About two years ago my oldest daughter called from college to say she had met this boy down at U of L. We got to talking and...


“He’s really nice, Daddy. He’s got a great sense of humor and he’s going to the engineer school with me. He’s a real mechanic and he can fix anything and we’re taking all the same classes. I think you’ll really like him.”
“Hey, Renee, is this a boy and a friend or is this a boyfriend?”
“Boyfriend.”
About that time I dropped the phone, clutched my heart and slid to the floor.”
“Daddy, Daddy are you all right?!?”
“I think I’m having a heart attack.”
“Over me having a boyfriend?”
“I’m sorry.  What boyfriend? I was just looking over (child’s name removed to protect the guilty) report card. What‘s this dude‘s name?”
“Ken and he’s from Henderson, Ky.”
“Well, there’s your first problem. Don’t you know that anyone named ‘Ken’ is a despicable, no-account, lying, untrustworthy, back- stabbing piece of the bad stuff?”
“Your name is Ken.”
“Well, there you go. You’d think you’d learned something after over 20 years of living under my roof. You don’t want to go through life putting up with the same crap that your mother has had to, do you? I gave you more credit than that.”
“Daddy!”
 “I’ll tell you what. I’ll give Ken the benefit of the doubt. I’ve got to go make my annual donation to my ear, nose, and throat doctor’s next set of golf clubs this Thursday down Louisville. How about I meet this Ken? I’ll stop off at McDonald’s and I’ll buy you kids a burger after my appointment.”
“Daddy, Ken’s parents came down to visit last week. They took us out to the Hard Rock Café.  It was really very expensive.”
“So?”
“Well, don’t you think you could do a little better than McDonald’s?”
“Look, Renee, I’m going to let Ken take his pick of any three things off the dollar menu, which is more than I do for your mother. I don’t think I can be any more fair than that.”
I went to U of L’s McDonald’s that next Thursday “watching and waiting,” or as my wife prefers to say “lurking and stalking.” I personally find that very insulting.
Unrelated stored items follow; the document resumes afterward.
(** [EXTRACT(YEAR FROM d)], a numeric *)
Definition EXTRACT_YEAR (d : cell) : cell :=
  match d with
  | Day y _ _ => Num (inject_Z y)
  | _ => NULL
  end.

(** [GROUP BY]: one group per distinct key, holding the rows with it. *)
Definition GROUP_BY (key : list cell -> list cell) (rows : list (list cell))
  : list (list (list cell)) :=
  map (fun k => filter (fun r => key_eqb (key r) k) rows)
      (nodup key_eq_dec (map key rows)).

Definition group_key (rel : relation) (r : list cell) : list cell :=
  [col_value rel "STATION_ID" r; EXTRACT_YEAR (col_value rel "DATE" r)].

Definition column (rel : relation) (c : string) (g : list (list cell))
  : list cell :=
  map (col_value rel c) g.

(** The three aggregates of the SELECT list, for the rows [g] of a group. *)
Definition avg_max_temp (rel : relation) (g : list (list cell)) : result cell :=
  sql_div (AVG (FILTER (fun v => sql_ne v (-9999))
                       (column rel "MAX_TEMP_1_10_DEG_C" g)))
          (Int 10).

Definition avg_min_temp (rel : relation) (g : list (list cell)) : result cell :=
  sql_div (AVG (FILTER (fun v => sql_ne v (-9999))
                       (column rel "MIN_TEMP_1_10_DEG_C" g)))
          (Int 10).

Definition total_precipitation (rel : relation) (g : list (list cell))
  : result cell :=
  sql_div (SUM (FILTER (fun v => sql_ne v (-9999))
                       (column rel "PRECIPITATION_1_10_mm" g)))
          (Int 100).

(** The row the SELECT yields for a group. *)
Definition summary_row (rel : relation) (g : list (list cell))
  : result (list cell) :=
  a <- avg_max_temp rel g ;;
  b <- avg_min_temp rel g ;;
  p <- total_precipitation rel g ;;
  Ok (match g with
      | r :: _ => group_key rel r
      | [] => [NULL; NULL]
      end ++ [a; b; p]).

(** [SELECT ... FROM rel GROUP BY STATION_ID, EXTRACT(YEAR FROM DATE)] *)
Definition select_summary (rel : relation) : result (list (list cell)) :=
  if known_columns rel ["STATION_ID"; "DATE"; "MAX_TEMP_1_10_DEG_C";
                        "MIN_TEMP_1_10_DEG_C"; "PRECIPITATION_1_10_mm"]
  then traverse (summary_row rel) (GROUP_BY (group_key rel) (rel_rows rel))
  else Err DatabaseError.

Definition in_int4 (z : Z) : bool :=
  (- 2147483648 <=? z) && (z <=? 2147483647).
(** * Enchive: the envelope, the key derivation and the key file of enchive.c

    A shallow embedding of [src/enchive.c] and the properties its
    specification states about it.

    Modelling conventions.
    - A byte ([u8]) is a [Z] in [0, 256); a buffer is a [list Z].  A pointer
      into a buffer is an offset, and [load]/[store] are the reads and writes
      ([memcpy], the output argument of a callee) at that offset.
    - A C string is the list of its characters before the terminating NUL.
    - The file descriptors are ideal: [read] delivers what is left of the stream
      and [write] takes everything; [malloc] succeeds.  The branches of the
      source that report an I/O or allocation failure are therefore not taken.
    - [fatal] ends the run: an effectful function returns [Fatal e] together
      with the world as it was left (what was already written stays written).
    - The terminal hands [get_passphrase] one entry per [read], the bytes as
      they are typed; the passphrase is the string the function leaves in
      the buffer of its caller.  A write outside that buffer is undefined in
      C: the model ends the run there with an error of its own.
    - SHA-256, ChaCha20 and Curve25519 live in other files of the repository
      (sha256.c, chacha.c, curve25519-donna.c) that are not embedded here;
      they are the fields of the class [Externals], and what a proof needs of
      them is stated as a named law and assumed where it is used.
    - A loop of the source whose end is not a bound on a counter is a
      [Fixpoint] on fuel; the function that runs it supplies enough fuel for
      the loop to end by its own test, which the lemmas on the loops show. *)

From Stdlib Require Import ZArith Lia.
From stdpp Require Import base list strings gmap.

Local Open Scope Z_scope.

(** ** Bytes and buffers *)

Definition is_u8 (b : Z) : Prop := 0 <= b < 256.

(** The [len] bytes of [m] at offset [off]. *)
Definition load (m : list Z) (off : Z) (len : nat) : list Z :=
  take len (drop (Z.to_nat off) m).

(** [m] with [data] written at offset [off]. *)
Definition store (m : list Z) (off : Z) (data : list Z) : list Z :=
  take (Z.to_nat off) m ++ data ++ drop (Z.to_nat off + length data) m.

(** [strlen] of a C string given by its characters. *)
Definition strlen (s : list Z) : nat := length s.

(** [memcmp(a, b, n) == 0]. *)
Definition memcmp_eq (a b : list Z) (n : nat) : bool :=
  bool_decide (take n a = take n b).

(** ** The passphrase buffer *)

(** A buffer after the write of one byte, or the index of a write that falls
    outside the buffer (undefined behaviour in C). *)
Inductive written : Type :=
| Buffer (buf : list Z)
| WriteOutOfBounds (i : nat).

(** [buf[i] = b]. *)
Definition write_byte (buf : list Z) (i : nat) (b : Z) : written :=
  if bool_decide (i < length buf)%nat then Buffer (<[i := b]> buf)
  else WriteOutOfBounds i.

(** [strchr(buf, c)]: the index of the first [c] of the string in [buf]. *)
Fixpoint strchr (buf : list Z) (c : Z) : option nat :=
  match buf with
  | [] => None
  | b :: buf' =>
      if bool_decide (b = c) then Some 0%nat
      else if bool_decide (b = 0) then None
      else S <$> strchr buf' c
  end.

(** The string a buffer holds: its bytes before the first NUL. *)
Fixpoint cstring (buf : list Z) : list Z :=
  match buf with
  | [] => []
  | b :: buf' => if bool_decide (b = 0) then [] else b :: cstring buf'
  end.

(** [get_passphrase(buf, len, prompt)] from its [read] on.  [buf] is the
    buffer of the caller, whose size is the [len] it passes, and [typed] is
    what the terminal delivers to the one call of [read], which takes up to
    [len] bytes of it.  The result is the buffer the caller finds. *)
Definition get_passphrase_buf (buf typed : list Z) : written :=
  let len := length buf in
  let got := take len typed in
  let z := length got in
  let buf := got ++ drop z buf in
  if bool_decide (z = 0%nat) then write_byte buf z 0
  else
    match write_byte buf z 0 with
    | WriteOutOfBounds i => WriteOutOfBounds i
    | Buffer buf =>
        match strchr buf 13 with
        | Some e => write_byte buf e 0
        | None =>
            match strchr buf 10 with
            | Some e => write_byte buf e 0
            | None => Buffer buf
            end
        end
    end.

(** The passphrase the caller of [get_passphrase] finds in a buffer of [len]
    bytes when the terminal delivers [typed]: the string the buffer holds, or
    nothing when the function wrote outside the buffer.  The buffer is an
    array the caller has not initialised; the string left in it is the same
    for every state the array was in ([get_passphrase_buf_spec]). *)
Definition typed_passphrase (len : nat) (typed : list Z) : option (list Z) :=
  match get_passphrase_buf (repeat 0 len) typed with
  | Buffer buf => Some (cstring buf)
  | WriteOutOfBounds _ => None
  end.

(** For the proofs: [s] up to its first [c], and the line of a typed entry:
    its string, cut at the first carriage return or, when it has none, at the
    first line feed. *)
Fixpoint upto (c : Z) (s : list Z) : list Z :=
  match s with
  | [] => []
  | b :: s' => if bool_decide (b = c) then [] else b :: upto c s'
  end.

Definition typed_line (typed : list Z) : list Z :=
  let s := cstring typed in
  if bool_decide (elem_of 13 s) then upto 13 s else upto 10 s.

(** ** The world of a run and the monad of the effectful functions *)

(** The messages of [fatal], by the place that raises them. *)
Inductive error : Type :=
| ErrEntropy                 (* failed to gather entropy *)
| ErrPassphrasesDontMatch    (* passphrases don't match *)
| ErrWrongPassphrase         (* wrong passphrase *)
| ErrKeyFileOpen             (* failed to open key file for reading *)
| ErrKeyFileRead             (* failed to read key file *)
| ErrVersionMismatch (expected got : Z)
                             (* secret key version mismatch -- expected %d, got %d *)
| ErrReadIV                  (* failed to read IV from archive *)
| ErrReadEphemeral           (* failed to read ephemeral key from archive *)
| ErrInvalidMasterKey        (* invalid master key or format *)
| ErrCiphertextTooShort      (* ciphertext file too short *)
| ErrChecksumMismatch        (* checksum mismatch! *)
| ErrExclusive               (* --edit and --derive are mutually exclusive *)
| ErrClobber (file : string) (* operation would clobber %s *)
| ErrEditMissing             (* cannot edit non-existing file %s *)
| ErrOutOfFuel               (* not a message of the source: a loop of the model
                                ran out of fuel; [symmetric_encrypt_loop_ends]
                                and [symmetric_decrypt_loop_ends] show that the
                                loops end by their own tests *)
| ErrPassphraseOverflow.     (* not a message of the source: [get_passphrase]
                                wrote outside the buffer of its caller, which
                                is undefined in C; the run is followed no
                                further *)

(** What a run does to its surroundings besides reading and writing. *)
Inductive event : Type :=
| EvPrompt (prompt : string)          (* get_passphrase *)
| EvAgentRead (iv : list Z)           (* agent_read *)
| EvAgentRun (key iv : list Z)        (* agent_run *)
| EvFingerprint (key : list Z).       (* print_fingerprint *)

Record world : Type := World {
  fd_in : list Z;               (* what is left to read from [in] *)
  fd_out : list Z;              (* what was written to [out] *)
  urandom : list Z;             (* what is left of /dev/urandom *)
  tty : list (list Z);          (* what the terminal delivers to each [read] *)
  agent_socket : option (list Z); (* what a key agent would send, if one runs *)
  global_agent_timeout : Z;
  files : gmap string (list Z); (* the key files, by path *)
  trace : list event
}.

Inductive outcome (A : Type) : Type :=
| Done (a : A)
| Fatal (e : error).
Arguments Done {A} a.
Arguments Fatal {A} e.

Definition M (A : Type) : Type := world -> outcome A * world.

Definition ret {A} (a : A) : M A := fun w => (Done a, w).

Definition bind {A B} (m : M A) (k : A -> M B) : M B :=
  fun w => match m w with
           | (Done a, w') => k a w'
           | (Fatal e, w') => (Fatal e, w')
           end.

Definition fatal {A} (e : error) : M A := fun w => (Fatal e, w).

Notation "'let*' x ':=' m 'in' k" := (bind m (fun x => k))
  (at level 10, x pattern, m at level 100, k at level 200).

(** [m] leaves the component [f] of the world as it found it. *)
Definition preserves {A B} (f : world -> B) (m : M A) : Prop :=
  forall w, f (m w).2 = f w.

Definition set_fd_in (w : world) (x : list Z) : world :=
  World x (fd_out w) (urandom w) (tty w) (agent_socket w) (global_agent_timeout w)
    (files w) (trace w).
Definition set_fd_out (w : world) (x : list Z) : world :=
  World (fd_in w) x (urandom w) (tty w) (agent_socket w) (global_agent_timeout w)
    (files w) (trace w).
Definition set_urandom (w : world) (x : list Z) : world :=
  World (fd_in w) (fd_out w) x (tty w) (agent_socket w) (global_agent_timeout w)
    (files w) (trace w).
Definition set_tty (w : world) (x : list (list Z)) : world :=
  World (fd_in w) (fd_out w) (urandom w) x (agent_socket w) (global_agent_timeout w)
    (files w) (trace w).
Definition set_files (w : world) (x : gmap string (list Z)) : world :=
  World (fd_in w) (fd_out w) (urandom w) (tty w) (agent_socket w)
    (global_agent_timeout w) x (trace w).
Definition log (e : event) : M unit :=
  fun w => (Done tt,
            World (fd_in w) (fd_out w) (urandom w) (tty w) (agent_socket w)
              (global_agent_timeout w) (files w) (trace w ++ [e])).

(** [full_read(in, buf, len)]: the bytes read, up to [len] of them. *)
Definition full_read (len : nat) : M (list Z) :=
  fun w => (Done (take len (fd_in w)), set_fd_in w (drop len (fd_in w))).

(** [write(out, buf, len)]. *)
Definition write_out (data : list Z) : M unit :=
  fun w => (Done tt, set_fd_out w (fd_out w ++ data)).

(** [secure_entropy(buf, len)]. *)
Definition secure_entropy (len : nat) : M (list Z) :=
  fun w =>
    let got := take len (urandom w) in
    if bool_decide (length got = len)
    then (Done got, set_urandom w (drop len (urandom w)))
    else (Fatal ErrEntropy, w).

(** [get_passphrase(buf, len, prompt)], for a buffer of [len] bytes: the
    prompt, then one [read] of what the terminal delivers, which is nothing
    when it is at its end.  The caller goes on with the string left in the
    buffer. *)
Definition get_passphrase (len : nat) (prompt : string) : M (list Z) :=
  let* _ := log (EvPrompt prompt) in
  fun w =>
    let '(typed, w) := match tty w with
                       | [] => ([], w)
                       | typed :: rest => (typed, set_tty w rest)
                       end in
    match typed_passphrase len typed with
    | Some pass => (Done pass, w)
    | None => (Fatal ErrPassphraseOverflow, w)
    end.

(** [agent_read(key, iv)]: the key when the agent sent 32 bytes. *)
Definition agent_read (iv : list Z) : M (option (list Z)) :=
  let* _ := log (EvAgentRead (take 8 iv)) in
  fun w => match agent_socket w with
           | Some sent =>
               if bool_decide (32 <= length sent)%nat
               then (Done (Some (take 32 sent)), w)
               else (Done None, w)
           | None => (Done None, w)
           end.

(** [agent_run(key, iv)]: the parent returns at once; the agent is another
    process. *)
Definition agent_run (key iv : list Z) : M unit :=
  log (EvAgentRun (take 32 key) (take 8 iv)).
A man just looking out for his kids and is subject to such condescending remarks.
Where was I?
Oh yeah, I was lurking and stalking Ken down at U of L when we all met up at the McDonald’s.
“Hey Daddy. This is Ken!”
Surprisingly, Ken looked and sounded much like myself. That is, if I was tall, good looking, educated and didn’t talk with a hick accent.
“Glad to meet you, Mr. Begley. I just wanted to say that my mom and dad read your stories on the The Springfield Sun website.”
“Really! Well, Ken, they’re obviously a really well-read and literate couple. You guys ready to eat?”
“We sure are. We’ve been in lab for three hours.”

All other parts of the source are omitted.